3) Buy a ground electrode and put it outside my window. Unfortunately, I don't even know what these look like, how much they cost, how hard they are to install, or if the owner would freak out if they found it (I live on second floor).

4) Suggestions? Is there a product or option I haven't heard about? My budget is limited... but spending a little now is better than replacing my entire system later.

Thanks for any help offered,
Will
wtwood
When I was in the same boat a clever electrician wired up the old house with some three prong outlets with one hot and two commons. Can't say exactly how he did it, but he made a jumper for each outlet out of single wires he pulled from a coil of three conductor Romex. He charged about $100 to do 6-8 outlets for one hour's time plus the cost of the outlets.

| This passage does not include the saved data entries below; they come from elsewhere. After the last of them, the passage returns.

(** X14.  Registering a handler that was not registered and disposing the
    returned [Disposable] gives back the world as it was.  Registrations
    are not counted: when the handler was registered already, the second
    registration changes nothing and disposing its [Disposable] removes the
    handler altogether.  Disposing twice is the same as disposing once. *)
Theorem register_dispose_round_trip handler (w : World) :
  reachable w ->
  let w1 := fst (onActionMessage handler w) in
  let d := snd (onActionMessage handler w) in
  (~ In handler (actionMessageHandlers w) -> dispose d w1 = w)
  /\ (In handler (actionMessageHandlers w) ->
      w1 = w /\ ~ In handler (actionMessageHandlers (dispose d w1)))
  /\ dispose d (dispose d w1) = dispose d w1.
Proof.
  intros Hr w1 d.
  assert (Hnd : NoDup (actionMessageHandlers w)).
  { apply reachable_consistent in Hr. apply Hr. }
  assert (Hnd1 : NoDup (actionMessageHandlers w1)).
  { subst w1. simpl. now apply NoDup_distinctAdd. }
  split; [|split].
  - intros Hnin. subst w1 d. unfold dispose, onActionMessage. simpl.
    rewrite (distinctAdd_absent _ _ Hnin), (remove_appended _ _ Hnin).
    transitivity (assign_actionMessageHandlers (actionMessageHandlers w) w);
      [reflexivity | apply assign_handlers_same].
  - intros Hin. split.
    + now apply onActionMessage_registered.
    + subst d. simpl. now apply remove_NoDup_gone.
  - subst d. unfold dispose. simpl.
    rewrite (remove_absent (remove (actionMessageHandlers w1) handler)).
    + reflexivity.
    + now apply remove_NoDup_gone.
Qed.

My primary concern was the owner's manuals for my three pronged equipment that stressed "under no circumstances defeat this ground." The electrician explained that the electric company provided the ground back at the power plant so it was better than nothing. His fix did make the ground lamp on the surge strip illuminate so at least the strip seemed happy. The main trick with this fudge job is making sure the hot polarity gets connected the same way in all the outlets. When it's reversed the ground lamp on the strip won't light. Luckily I discovered a reversal or two while the electrician was still on site so he fixed the ones that got flipped. At the time I didn't have a nifty handheld outlet tester so I can't say what it might have shown.
Will:

Was the 35V hot to ground reading via a painted screw? If so check to see if you get a higher reading to some unpainted threads. A lot of older apartments were wired using conduit systems where the conduit "should" make a good ground. I suspect Rockvirgo's fudge job involved common wiring the ground pin to a neutral wire. Potentially hazardous, against the National Electric Code, and not recommended. Especially dangerous if the circuit is part of a "common neutral" confirguration where the neutral is shared between 2 circuits.
I tried it several ways. With the screw out, directly to the adapter's exposed metal ground connector, and to the adapter's 3rd prong. I really can't explain why I got 35V instead of 0, but after taking the cover plate off the outlet, it looks like a grey plastic box.

I wired up the ground to the kitchen plumbing drain temporarily yesterday just to see what happened, and I got a 120V reading.